Impressions

Ratings system: Child protection vs artistic freedom

Dinner would have to wait. Eddie Schmidt and Kirby Dick wanted to interview me in connection with a documentary they were making for the Independent Film Channel (IFC), and Schmidt wanted to discuss the church’s relationship to the film industry. It looked like a promising interview. I should have known better.

At the time, I was in Los Angeles to attend an appeals hearing on a film’s rating by the Motion Picture Association of America (MPAA), an assignment I have on behalf of the National Council of Churches’ Communications Commission. I was accompanied by a colleague from the Catholic Office for Film and Broadcasting; both of us had been invited by the MPAA and the National Association of Theater Owners (NATO) to act as what Jack Valenti describes as “outside witnesses” to the process.

When I saw This Film Is Not Yet Rated a few months later, there was nothing in it about the history of the churches’ relationship to the film industry. Forget about historical perspective; this documentary is a polemic against the MPAA, an attack on what it calls the system’s secrecy and lack of fairness toward independent films.

The film also ignores a major purpose of the system: to inform parents and protect children. Instead of conveying what I said in the interview, the filmmakers try to persuade the viewer that church involvement in rating appeals is an ominous, moralistic threat.

My presence on screen is reduced to a few tight-lipped responses to questions that were designed to lure me into revealing the “secrets” of the process. It is humbling to experience how editing can shape any response to suit a film’s objective.

Schmidt ignored the history that I gave him—a story that begins in the 1960s, an invigorating era for those of us who love movies. Hollywood was making artistic films inspired in part by the films of such European directors as Ingmar Bergman, Michelangelo Antonioni and Federico Fellini.

The increased candor in those films led to tighter local censorship, which culminated in a legal ruling on April 22, 1968, in which the U.S. Supreme Court ruled against the city of Dallas in Interstate Circuit v. Dallas. In this case the Dallas censor board had banned the French picture Viva Maria! as inappropriate for all moviegoers, and the Interstate Circuit had appealed the ban.
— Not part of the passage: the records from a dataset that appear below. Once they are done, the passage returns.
(** ** Putting a block in front of its chain *)
Lemma rep_put H s k p q hid :
  heap_rep ((p, 2 ^ k) :: H) s → bucket_ok k → free_chains s !! bucket_of k = Some q →
  heap_rep H (put_hdr p (Hdr q HEAP_BLK_TYPE_FREE hid) (set_chains (<[bucket_of k := p]> (free_chains s)) s)).
Proof.
  intros Hr Hk Hq. destruct (bucket_of_ok _ Hk) as [Hi Hik].
  pose proof (rep_nodup _ _ Hr) as Hn. rewrite fmap_cons in Hn. apply NoDup_cons in Hn as [Hnew Hnd].
  assert (∀ r, r ∈ H → r.1 ≠ p) as Hfresh.
  { intros r Hrin He. apply Hnew. simpl. rewrite <- He. by apply list_elem_of_fmap_2. }
  assert (slot_of s k p) as Hs.
  { destruct (rep_held _ _ Hr (p, 2 ^ k)) as (_ & _ & k' & Hk' & He & Hsl); [set_solver|]. simpl in *.
    unfold bucket_ok, HEAP_1ST_BUCKET in *. assert (k = k') as <- by (apply (Z.pow_inj_r 2); lia). auto. }
  pose proof (held_not_free _ _ (p, 2 ^ k) Hr ltac:(set_solver)) as Hused. simpl in Hused.
  constructor.
  - done.
  - rewrite <- (footprint_small p k) by done. apply Hr.
  - apply Hr.
  - apply Hr.
  - intros r Hrin. apply held_rep_put; [auto|]. apply Hr. set_solver.
  - intros k' h Hs'. change (slot_of s k' h) in Hs'. destruct (decide (h = p)) as [->|Hne].
    + left. by rewrite put_hdr_eq.
    + rewrite put_hdr_ne by done. destruct (rep_slots _ _ Hr _ _ Hs') as [?|Hx]; [by left|right; set_solver].
  - intros i Hi'. destruct (decide (i = bucket_of k)) as [->|Hne].
    + destruct (rep_free _ _ Hr _ Hi) as (q' & l & Hq' & Hl & Hnl & Hin). rewrite Hik in Hin.
      assert (q' = q) as -> by congruence. assert (p ∉ l) by (intros [_ ?]%Hin; done).
      exists p, (p :: l). simpl. rewrite Z.eqb_refl, list_lookup_insert_eq by (by eapply lookup_lt_Some).
      split; [done|]. split; [split; [done|]; split; [by eapply slot_pos|]|split; [by constructor|]].
      * eapply linked_ext; [|exact Hl]. intros x Hx. destruct (Z.eqb_spec x p); [congruence|done].
      * intros h. rewrite Hik. change (slot_of _ k h) with (slot_of s k h).
        destruct (Z.eqb_spec h p) as [->|Hh]; simpl; [set_solver|]. rewrite <- Hin. set_solver.
    + eapply chain_rep_put; [done|done| |by rewrite list_lookup_insert_ne by done|by apply Hr].
      unfold bucket_of, bucket_ok, HEAP_1ST_BUCKET in *. lia.
Qed.

(** ** Large blocks *)

Lemma large_pow h k : 17 ≤ k → is_large (h, 2 ^ k) = true.
Proof.
  intros Hk. unfold is_large. apply Z.ltb_lt. simpl. change HEAP_BUCKET_SIZE with (2 ^ 16). apply Z.pow_lt_mono_r; lia.
Qed.

Lemma footprint_large h k H s : 17 ≤ k → footprint ((h, 2 ^ k) :: H) s ≡ₚ (h, 2 ^ k) :: footprint H s.
Proof.
  intros Hk. unfold footprint. rewrite filter_cons, large_pow by done.
  rewrite decide_True by done. by rewrite !app_assoc, <- Permutation_middle.
Qed.

(** Memory that is apart from the heap's has no header of it *)
Lemma outside_footprint H s p n :
  heap_rep H s → Forall (apart (p, n)) (footprint H s) → 0 < n →
  (∀ k h, slot_of s k h → ¬ p ≤ h < p + n) ∧ (∀ r, r ∈ H → ¬ p ≤ r.1 < p + n).
Proof.
  intros Hr Hap Hn. rewrite Forall_forall in Hap.
  assert (∀ k h, slot_of s k h → ¬ p ≤ h < p + n) as Hs.
  { intros k h (a & Ha & <- & Hh). pose proof (slot_inside _ _ (rep_arenas _ _ Hr _ Ha) Hh).
    assert (apart (p, n) (arena_at a)) as Hx.
    { apply Hap. unfold footprint. rewrite elem_of_app. left. by apply list_elem_of_fmap_2. }
    unfold apart, arena_at in Hx. simpl in Hx. lia. }
  split; [done|]. intros r Hrin. destruct (held_home _ _ _ Hr Hrin) as [Hl|(a & Ha & _ & Hh & _)].
  - assert (apart (p, n) r) as Hx by (apply Hap; unfold footprint; rewrite !elem_of_app; tauto).
    apply list_elem_of_filter in Hl as [Hl _]. unfold is_large in Hl. apply Is_true_eq_true, Z.ltb_lt in Hl.
    unfold apart in Hx. simpl in Hx. rewrite bucket_size in Hl. lia.
  - apply (Hs (slot_size a)). by exists a.
Qed.

(** A block that is new memory, and its header *)
Lemma rep_large H s p k v hid :
  heap_rep H s → 17 ≤ k ≤ 37 → regions_ok v ((p, 2 ^ k) :: footprint H s) →
  heap_rep ((p, 2 ^ k) :: H) (put_hdr p (Hdr (2 ^ k) HEAP_BLK_TYPE_USED hid) (set_vm v s)).
Proof.
  intros Hr Hk HR. pose proof HR as [[Hap _] _]. pose proof (Z.pow_pos_nonneg 2 k ltac:(lia) ltac:(lia)) as Hpow.
  destruct (outside_footprint _ _ _ _ Hr Hap Hpow) as [Hslot Hheld].
  assert (∀ k' h, slot_of s k' h → h ≠ p) as Hs by (intros k' h Hx ->; apply (Hslot _ _ Hx); lia).
  assert (∀ r, r ∈ H → r.1 ≠ p) as Hf by (intros r Hx He; apply (Hheld _ Hx); lia).
  constructor.
  - rewrite fmap_cons. apply NoDup_cons. split; [|apply Hr].
    intros (r & He & Hrin)%list_elem_of_fmap. by apply (Hf r).
  - rewrite footprint_large by lia. exact HR.
  - apply Hr.
  - apply Hr.
  - intros r [->|Hrin]%elem_of_cons; [|apply (held_rep_put s r p _ (free_chains s)); [auto|by apply Hr]].
    unfold held_rep. simpl. rewrite Z.eqb_refl. split; [done|]. split; [done|]. exists k.
    unfold bucket_ok, HEAP_1ST_BUCKET, HEAP_BUCKET_COUNT in *. split; [lia|]. split; [done|lia].
  - intros k' h Hx. change (slot_of s k' h) in Hx. rewrite put_hdr_ne by eauto.
    destruct (rep_slots _ _ Hr _ _ Hx); [by left|right; set_solver].
  - intros i Hi. destruct (rep_free _ _ Hr _ Hi) as (q & l & Hq & Hl & Hnd & Hin). exists q, l.
    split; [done|]. split; [|split; [done|]].
    + eapply linked_ext; [|exact Hl]. intros x [Hx _]%Hin. by rewrite put_hdr_ne by eauto.
    + intros h. rewrite Hin. change (slot_of (put_hdr p _ (set_vm v s))) with (slot_of s).
      split; intros [Hx Hfr]; (split; [done|]); [rewrite put_hdr_ne by eauto; done|by rewrite put_hdr_ne in Hfr by eauto].
Qed.

Lemma rep_unlarge H s p k :
  heap_rep ((p, 2 ^ k) :: H) s → 17 ≤ k → heap_rep H (set_vm (vm_munmap p (2 ^ k) (vm s)) s).
Proof.
  intros Hr Hk. pose proof (rep_nodup _ _ Hr) as Hn. rewrite fmap_cons in Hn. apply NoDup_cons in Hn as [Hnew Hnd].
  constructor; [done| |apply Hr|apply Hr| | |apply Hr].
  - apply regions_munmap. rewrite <- footprint_large by done. apply Hr.
  - intros r Hrin. apply (rep_held _ _ Hr). set_solver.
  - intros k' h Hs. change (slot_of s k' h) in Hs. destruct (rep_slots _ _ Hr _ _ Hs) as [?|[He|?]%elem_of_cons]; [by left| |by right].
    destruct (slot_not_large _ _ _ _ (p, 2 ^ k) Hr Hs); [|simpl; congruence].
    apply list_elem_of_filter. split; [by rewrite large_pow|set_solver].
Qed.
End ops.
Even as it ruled in favor of Interstate Circuit, the Supreme Court made a suggestion to the Dallas censor board: a future ordinance, one that only prevented children from seeing films unsuitable for them, might receive more favorable legal treatment. Dallas heard that message, and so did Valenti, the new MPAA president, who had just finished a stint as a top White House aide to President Lyndon Johnson.

Valenti, who had already started work on a film industry ratings system, was trying to persuade industry bosses and NATO that it would be wise to voluntarily limit their audiences through a ratings system. The Court decision strengthened his case. Valenti also spoke with national religious officials, including William Fore, director of the film office for the National Council of Churches, and Patrick J. Sullivan, director of the National Catholic Office for Motion Pictures (as it was then known), both of whom were in dialogue with the MPAA on the need for a rating system that would protect children.

As chair of an NCC committee on film industry relations, I attended the 1968 meeting at which the two national church bodies officially endorsed the new MPAA rating system. Valenti later invited Fore and Sullivan to provide “witnesses” to attend each appeal of a rating decision (six to eight films a year).

Kirby Dick is promoting This Film Is Not Yet Rated as a plea for artistic freedom, and the majority of film critics appear to sympathize. Rotten Tomatoes, a Web site that tracks film reviews, reports that Not Yet Rated has received an 82 percent favorable rating from 74 media critics, reflecting the usual bias against any content restriction. Dick and the film people he quotes in his film are aware that the NC-17 rating allows absolute freedom for adult viewers—but they don’t want to lose the profits they would get with distribution to an under-17 audience.

A New York Times editorial praises Not Yet Rated as a “feisty, intellectually engaging” documentary and complained that “most of the raters are anonymous, so the public cannot assess whether they are qualified or impartial judges.” With more thought the Times might have realized that the raters are anonymous for one simple reason—to shield them from public pressure, including that which could come from film producers.

The Times also laments that “the appeals board has long had representatives of the Catholic and Episcopal churches—but never of any other religions.” Actually, the two church representatives are appointed by the U.S. Conference of Catholic Bishops and the National Council of Churches. The Protestant participant since 1993 has been a United Methodist (that would be me).